DA: labeled data , LA: label
DB:unlabeled data
modelA : initial stream A
modelB : initial stream B
streamA(n, m); n: number of updated by DA , m: number of updated by DB = DA first updated
streamB(n, m); n: number of updated by DA , m: number of updated by DB = DB first updated
========calculation=========
-----------------------------EPOCH----------------------------------
streamA(1, 0) = modelA.train(DA, LA)
streamB(0, 1) = modelB.train(DB, streamA(1, 0).predict(DB))
streamB(1, 1) = streamB(0, 1).train(DA, LA)
streamA(1, 1) = streamA(1, 0).train(DB, streamB(1, 1).predict(DB))

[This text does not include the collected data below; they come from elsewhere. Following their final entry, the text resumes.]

Lemma empty_answer config options top_k now_secs : answer config options top_k now_secs [].
Proof. split_and!; [constructor|simpl; lia|]. intros r Hr. by apply elem_of_nil in Hr. Qed.

Lemma vector_answer config query vector options top_k now_secs l :
  search_with_vector_and_scope_options t config query vector route scope options top_k now_secs = Ok l →
  answer config options top_k now_secs l.
Proof.
  unfold search_with_vector_and_scope_options. destruct (top_k =? 0)%Z; [intros [= <-]; apply empty_answer|].
  set (k := if negb _ || _ || _ then _ else _).
  destruct (search_by_vector_with_filters t vector route scope (so_filters options) k) as [vs|] eqn:Ev; [|done].
  destruct (search_fts_filtered (tb_db t) query route scope (so_filters options) k) as [ids|] eqn:Ef; [|done].
  set (merged := match ids with [] => vs | _ => _ end). destruct (load_temporal_metadata _); [|done].
  intros [= <-]. apply vector_good in Ev. apply fts_passing in Ef.
  apply (finished_answer _ _ _ _ merged).
  - unfold merged. destruct ids as [|e ids]; [done|]. by apply rrf_merge_good.
  - eapply drawn_trans; [apply boost_drawn|apply decay_drawn].
Qed.

Lemma bm25_answer config query options top_k now_secs l :
  search_bm25_only_with_options t config query route scope options top_k now_secs = Ok l →
  answer config options top_k now_secs l.
Proof.
  unfold search_bm25_only_with_options. destruct (top_k =? 0)%Z; [intros [= <-]; apply empty_answer|].
  set (k := if _ || _ then _ else _).
  destruct (search_fts_filtered (tb_db t) query route scope (so_filters options) k) as [ids|] eqn:Ef; [|done].
  cbv zeta. destruct (load_temporal_metadata _); [|done]. intros [= <-]. apply fts_passing in Ef. eapply finished_answer; [|apply decay_drawn].
  apply rrf_merge_good; [split; constructor|done].
Qed.
End results.

(** ** Reranking *)
Lemma push_index_spec ordered i : NoDup ordered →
  NoDup (push_index ordered i) ∧ ∀ j, j ∈ push_index ordered i ↔ j ∈ ordered ∨ j = i.
Proof.
  intros Hn. unfold push_index. case_bool_decide as Hi; [split; [done|set_solver]|]. split.
  - apply NoDup_app. split_and!; [done|set_solver|apply NoDup_singleton].
  - intros j. rewrite elem_of_app, list_elem_of_singleton. done.
Qed.

Lemma push_indices_spec l ordered : NoDup ordered →
  NoDup (foldl push_index ordered l) ∧ ∀ j, j ∈ foldl push_index ordered l ↔ j ∈ ordered ∨ j ∈ l.
Proof.
  revert ordered. induction l as [|i l IH]; intros ordered Hn; simpl; [set_solver|].
  destruct (push_index_spec ordered i Hn) as [Hn' Hi]. destruct (IH _ Hn') as [Hn'' Hl]. split; [done|].
  intros j. rewrite Hl, Hi, elem_of_cons. tauto.
Qed.

Lemma reorder_permutes len items order : reorder_indices len items = Ok order → order ≡ₚ seq 0 len.
Proof.
  unfold reorder_indices. destruct items as [|item0 items]; [done|].
  destruct (scored_items len (item0 :: items)) as [|e ranked] eqn:E; [done|]. rewrite <- E. intros [= <-].
  destruct (push_indices_spec (sort_by rerank_leb (scored_items len (item0 :: items))).*1 [] (NoDup_nil_2)) as [Hn Hi].
  destruct (push_indices_spec (seq 0 len) _ Hn) as [Hn' Hi']. apply NoDup_Permutation; [done|apply NoDup_seq|].
  intros j. rewrite Hi', Hi. split; [|by right]. intros [[Hj|Hj]|Hj]; [by apply elem_of_nil in Hj| |done].
  apply list_elem_of_fmap in Hj as ([j' s] & -> & Hj). apply elem_of_sort_by in Hj.
  apply list_elem_of_omap in Hj as (item & _ & Hitem). apply elem_of_seq. cbn [fst].
  destruct (Nat.leb_spec len (ri_index item)); [done|]. repeat case_match; simplify_eq. lia.
Qed.

Lemma try_indices_permutes self query documents order :
  try_rerank_indices self query documents = Ok order → order ≡ₚ seq 0 (length documents).
Proof.
  unfold try_rerank_indices. destruct (_ <=? 1)%nat; [by intros [= <-]|].
  destruct (self query documents) as [response|]; [|done]. apply reorder_permutes.
Qed.

Lemma at_indices_some l order : (∀ i, i ∈ order → (i < length l)%nat) →
  at_indices l order = Some (omap (fun i => l !! i) order).
Proof.
  induction order as [|i order IH]; intros Hi; simpl; [done|].
  destruct (lookup_lt_is_Some_2 l i (Hi i ltac:(left))) as [r Hr]. rewrite Hr. simpl.
  rewrite IH by (intros j Hj; apply Hi; by right). done.
Qed.

Lemma omap_seq (l k : list SearchResult) : omap (fun i => (k ++ l)%list !! i) (seq (length k) (length l)) = l.
Proof.
  revert k. induction l as [|r l IH]; intros k; simpl; [done|].
  rewrite list_lookup_middle by done. f_equal.
  specialize (IH (k ++ [r])%list). rewrite <- app_assoc, length_app, Nat.add_1_r in IH. exact IH.
Qed.

Lemma at_indices_permutes l order : order ≡ₚ seq 0 (length l) → ∃ l', at_indices l order = Some l' ∧ l' ≡ₚ l.
Proof.
  intros Hp. exists (omap (fun i => l !! i) order). split.
  - apply at_indices_some. intros i Hi. rewrite Hp in Hi. apply elem_of_seq in Hi. lia.
  - rewrite Hp. by rewrite (omap_seq l [] : omap (fun i => l !! i) (seq 0 (length l)) = l).
Qed.

Lemma try_rerank_permutes self query l :
  (∃ l', try_rerank self query l = Some (Ok l') ∧ l' ≡ₚ l) ∨ ∃ e, try_rerank self query l = Some (Err e).
Proof.
  unfold try_rerank. destruct (try_rerank_indices _ _ _) as [order|e] eqn:E; [left|right; eauto].
  apply try_indices_permutes in E. rewrite length_fmap in E. destruct (at_indices_permutes l order E) as (l' & -> & Hp). eauto.
Qed.

Lemma reranked (enabled : bool) (top_k : Z) (reranker : result HttpReranker string) (scrub : string → string)
    (query : string) (l : list SearchResult) :
  ∃ l' warnings, maybe_rerank enabled top_k reranker scrub query l = Some (l', warnings) ∧ l' ≡ₚ l.
Proof.
  unfold maybe_rerank. destruct (_ || _); [eauto|]. set (n := Z.to_nat _).
  destruct reranker as [reranker|e]; [|eexists _, _; split; [done|by rewrite take_drop]].
  destruct (try_rerank_permutes reranker query (take n l)) as [(l' & -> & Hp)|(e & ->)].
  - eexists _, []. split; [done|]. rewrite Hp. by rewrite take_drop.
  - eexists _, _. split; [done|by rewrite take_drop].
Qed.

(** The reranker, whatever its endpoint answers, loses no result, doubles none and
    cannot make the search panic: the results are a permutation of those given, those
    past its [top_k] keep their places, and when it fails the order is unchanged and
    one warning says so. *)
Theorem rerank_permutes_results (enabled : bool) (top_k : Z) (reranker : result HttpReranker string)
    (scrub : string → string) (query : string) (l : list SearchResult) :
  ∃ l' warnings, maybe_rerank enabled top_k reranker scrub query l = Some (l', warnings)
    ∧ l' ≡ₚ l ∧ drop (Z.to_nat (Z.max 0 top_k)) l' = drop (Z.to_nat (Z.max 0 top_k)) l
    ∧ (warnings = [] ∨ l' = l ∧ ∃ e, warnings = [reranker_fallback_warning scrub e]).
Proof.
  unfold maybe_rerank. destruct (_ || _); [eauto 10|]. set (n := Z.to_nat (Z.min top_k (Z.of_nat (length l)))).
  assert (Hfall : ∀ e, ∃ l' warnings,
    Some ((take n l ++ drop n l)%list, [reranker_fallback_warning scrub e]) = Some (l', warnings)
    ∧ l' ≡ₚ l ∧ drop (Z.to_nat (Z.max 0 top_k)) l' = drop (Z.to_nat (Z.max 0 top_k)) l
    ∧ (warnings = [] ∨ l' = l ∧ ∃ e, warnings = [reranker_fallback_warning scrub e])).
  { intros e. rewrite take_drop. eexists _, _. split_and!; eauto. }
  destruct reranker as [reranker|e]; [|by apply Hfall].
  destruct (try_rerank_permutes reranker query (take n l)) as [(l' & -> & Hp)|(e & ->)]; [|by apply Hfall].
  cbn. eexists _, []. split_and!; [done| | |by left].
  - rewrite Hp. by rewrite take_drop.
  - assert (Hlen : length l' = n) by (rewrite (Permutation_length Hp), length_take; lia).
    destruct (Z.le_gt_cases (Z.max 0 top_k) (Z.of_nat (length l))) as [Hle|Hgt].
    + replace (Z.to_nat (Z.max 0 top_k)) with n by lia. by rewrite drop_app_length' by done.
    + rewrite !drop_ge; [done|lia|]. rewrite length_app, length_drop. lia.
Qed.

(** ** The nearest candidates

    [rank_exact_candidates] of [src/src/search/mod.rs]: the exact scan that ranks the
    candidates by cosine distance, the unreadable embeddings last. *)

Abbreviation ranked_candidate := (result f64 SearchError * ExactCandidate)%type.

(** The order without the partiality of floats: readable first, then the distance,
    then the identifier. *)
Definition unreadable (a : ranked_candidate) : Z := match a.1 with Ok _ => 0 | Err _ => 1 end.
Definition distance_of (a : ranked_candidate) : f64 := match a.1 with Ok x => x | Err _ => f64_zero end.
Definition id_of (a : ranked_candidate) : string := ec_id a.2.

Definition nearest_cmp (a b : ranked_candidate) : comparison :=
  then_with (Z.compare (unreadable a) (unreadable b))
    (then_with (float_cmp (distance_of a) (distance_of b)) (String.compare (id_of a) (id_of b))).

#[export] Instance nearest_comparator : Comparator nearest_cmp.
Proof.
  apply (lex_comparator _ _ (on_comparator unreadable _ Z_comparator)
           (lex_comparator _ _ (on_comparator distance_of _ float_comparator) (on_comparator id_of _ string_comparator))).
Qed.

Definition measured (a : ranked_candidate) : Prop := is_number (distance_of a).

Lemma candidate_cmp_numbers a b : measured a → measured b → candidate_cmp a b = nearest_cmp a b.
Proof.
  unfold measured, candidate_cmp, nearest_cmp, distance_of, unreadable, id_of. destruct a as [[x|e] c], b as [[y|e'] c']; cbn; intros Hx Hy; [|done..].
  by rewrite partial_cmp_number.
Qed.

Lemma nearest_same a b : nearest_cmp a b = Eq → id_of a = id_of b.
Proof.
  unfold nearest_cmp, then_with. destruct (Z.compare _ _); [|done..]. destruct (float_cmp _ _); [|done..].
  apply String.compare_eq_iff.
Qed.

-----------------------------------------------------------------------
streamA(2, 1) = streamA(1, 1).train(DA, LA)
streamB(1, 2) = streamB(1, 1).train(DB, streamA(2, 1).predcit(DB))
streamB(2, 2) = streamB(1, 2).train(DA, LA)
streamA(2, 2) = streamA(2, 1).train(DB, streamB(2, 2).predict(DB))
-----------------------------------------------------------------------
streamA(3, 2) = streamA(2, 2).train(DA, LA)
streamB(2, 3) = streamB(2, 2).train(DB, streamA(3, 2).predcit(DB))
streamB(3, 3) = streamB(2, 3).train(DA, LA)
streamA(3, 3) = streamA(3, 2).train(DB, streamB(3, 3).predict(DB))
-----------------------------------------------------------------------
- key01 : 가짜 데이터에 의한 학습에는 가중치를 적게 두는게 어떤지?